Wagner and Dollo: a stochastic duet by composing two parsimonious solos

Abstract

New contributions toward generalizing evolutionary models expand greatly our ability to analyze complex evolutionary characters and advance phylogeny reconstruction. In this article, we extend the binary stochastic Dollo model to allow for multi-state characters. In doing so, we align previously incompatible Wagner and Dollo parsimony principles under a common probabilistic framework by embedding arbitrary continuous-time Markov chains into the binary stochastic Dollo model. This approach enables us to analyze character traits that exhibit both Dollo and Wagner characteristics throughout their evolutionary histories. Utilizing Bayesian inference, we apply our novel model to analyze intron conservation patterns and the evolution of alternatively spliced exons. The generalized framework we develop demonstrates potential in distinguishing between phylogenetic hypotheses and providing robust estimates of evolutionary rates. Moreover, for the two applications analyzed here, our framework is the first to provide an adequate stochastic process for the data. We discuss possible extensions to the framework from both theoretical and applied perspectives.

Figure 1

Gain and loss of individual characters since the emergence of life. The characters are gained at points indicated by downward arrows. The characters survive until a death event (indicated by a circle) removes the character from the population. The observations of this process are made at the current point in time (shadow region).

Figure 2

Evolution of a DNA nucleotide in the subtree induced by the stochastic Dollo process. The shadowed regions indicate the part of the tree where the nucleotide does not exist, either because it has not evolved yet (single direction shading) or it has been deleted (cross shading). The exact nucleotide residue at any point in time is indicated by lines corresponding to each of the four possible nucleotides (A, C, G, T).

Figure 3

Subtree descendant to the gain event. On the left side the full phylogenetic tree of eight taxa is shown. An arrow indicates the gain event. Circles indicate the time of the loss event. The mutation process modeled via continuous-time Markov chain is occurring on the subtree descendant to the gain event (shown on the right).

Figure 4

State-dependent death rates. New characters appear with intensity λ. The state of the character evolves according to a continuous-time Markov chain taking values on some state space (grey circles, here states are 1, 2, and 3).
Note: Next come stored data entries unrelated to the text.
Lemma start_session_captured i rid r assetId w n v w' :
  Step i (StartSession rid r assetId) w (Ok (n, v)) w' -> exists l, captured_step w w' n v l.
Proof.
  intros (sessionId & Hx & ->). unfold start_session in *. destruct (_ && _) eqn:Hr; [|done]. apply andb_prop in Hr as [_ Hr].
  cbn [negb] in *. destruct (bool_decide _); [|done]. cbn [negb] in *. destruct (find _ _) as [asset|]; [|done].
  apply Z.eqb_eq in Hr. injection Hx as -> ->. exists [Accepted SetupJob r].
  refine (update_captured (begin_session sessionId asset) (forget_session (w_rt w)) w _ _ _ _ _); try done. right. by rewrite Hr.
Qed.
Lemma start_step_captured i rid sessionId r step w n v w' :
  Step i (StartStep rid sessionId r step) w (Ok (n, v)) w' -> exists l, captured_step w w' n v l.
Proof.
  intros (Hx & ->). unfold start_step in *. destruct (_ && _ && _) eqn:Hr; [|done]. apply andb_prop in Hr as [_ Hr].
  cbn [negb] in *. destruct (_ && _); [|done]. cbn [negb] in *. apply Z.eqb_eq in Hr. injection Hx as -> ->.
  exists [Accepted (StepJob step) r]. refine (update_captured (begin_running step) (w_rt w) w _ _ _ _ _); try done. right. by rewrite Hr.
Qed.
Lemma finish_captured i step snapshot w n v w' :
  Step i (Finish step snapshot) w (Ok (n, v)) w' -> exists l, captured_step w w' n v l.
Proof.
  intros (Hx & ->). unfold finish in *. destruct (rt_receipt (w_rt w)) as [receipt|]; [|done]. injection Hx as -> ->.
  exists [Concluded step]. refine (update_captured (match step with None => be_ready snapshot | Some s => complete_step s snapshot end)
    (set_receipt (Some (push_checkpoint (step, snapshot) receipt)) (w_rt w)) w _ _ _ _ _); try done; [by destruct step|by left].
Qed.
Lemma mark_failed_captured i j f w x w' :
  Step i (MarkFailed j f) w x w' -> exists l, captured_step w w' (fst x) (snd x) l.
Proof.
  intros (-> & ->). exists [ConcludedFailed j].
  refine (update_captured (be_failed (fl_error f) (fl_snapshot f)) (set_receipt (note_failure f <$> rt_receipt (w_rt w)) (w_rt w)) w [ConcludedFailed j] _ _ _ _);
    try done. by left.
Qed.
Lemma push_captured i step name signature w x w' :
  Step i (PushSubmitted step name signature) w x w' -> exists l, captured_step w w' (fst x) (snd x) l.
Proof.
  intros (-> & ->). exists []. refine (update_captured (push_submitted (MkTransaction step name signature submitted None)) (w_rt w) w [] _ _ _ _);
    try done. by left.
Qed.
Lemma mark_confirmed_captured i name signature slot status w n v w' :
  Step i (MarkConfirmed name signature slot status) w (Ok (n, v)) w' -> exists l, captured_step w w' n v l.
Proof.
  intros (Hx & ->). unfold mark_confirmed in *. destruct (mark_last _ _ _ _ _) as [transactions|]; [|done]. injection Hx as -> ->.
  exists []. refine (update_captured (set_transactions transactions) (w_rt w) w [] _ _ _ _); try done. by left.
Qed.
Lemma persist_captured i w x w' : Step i Persist w x w' -> exists l, captured_step w w' (fst x) (snd x) l.
Proof. intros (-> & ->). exists []. split; try done. cbn. split; [unfold revision; cbn; lia|by left]. Qed.

(** Every event captures a value, moves the queue, or leaves both alone. *)
Lemma captures_event i e w x w' :
  Step i e w x w' -> forall n v, capture_of e x = Some (n, v) -> exists l, captured_step w w' n v l.
Proof.
  intros Ho n v Hc. destruct e; try done; cbn in Hc.
  - destruct x as [z|]; [|done]. injection Hc as ->. by eapply start_session_captured.
  - destruct x as [z|]; [|done]. injection Hc as ->. by eapply start_step_captured.
  - destruct x as [z|]; [|done]. injection Hc as ->. by eapply finish_captured.
  - injection Hc as ->. by eapply (mark_failed_captured i j f w (n, v)).
  - injection Hc as ->. by eapply (push_captured i step name signature w (n, v)).
  - destruct x as [z|]; [|done]. injection Hc as ->. by eapply mark_confirmed_captured.
  - injection Hc as ->. by eapply (persist_captured i w (n, v)).
Qed.

Lemma still_refl w : still_step w w.
Proof. by split. Qed.

Lemma still_become w g' :
  rt_asked g' = rt_asked (w_rt w) -> rt_begun g' = rt_begun (w_rt w) -> rt_settled g' = rt_settled (w_rt w) ->
  rt_state g' = rt_state (w_rt w) -> still_step w (become g' w).
Proof. intros. by split. Qed.
(** What throws changes nothing, and is not noted. *)
Lemma still_throws (r : res (nat * Saved) * Runtime) (accepts : entry) (e : failure) w w' :
  Err e = fst r -> (forall g' e', r = (Err e', g') -> g' = w_rt w) ->
  w' = noted ((if is_ok (fst r) then [accepts] else []) ++ capturing (fst r)) (become (snd r) w) -> still_step w w'.
Proof. intros Hr Hg ->. destruct r as [x g']. cbn in *. subst x. rewrite (Hg _ _ eq_refl). cbn. rewrite noted_nothing. apply still_refl. Qed.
In each state i the death intensity μ_i can be different; the character must eventually end up in the death state (black circle).

Figure 5

Phylogenies for competing hypotheses: (a) ecdysozoa and (b) coelomata. A, arthropod; D, deuterostome; N, nematode; P, plant (outgroup). The corresponding splitting times are labeled as t_i for 1 ≤ i ≤ 4.

Figure 6

Cumulative window estimates of integrated likelihood as a function of Markov chain Monte Carlo sample size for competing “ecdysozoa” (top line) and “coelomata” (bottom line) phylogenies.

Figure 7

Graphic representation of alternative splicing evolution model. Parameters include exon sequence birth rate λ, death rate μ, and continuous-time Markov chain instantaneous rates for splice site gain α and loss β.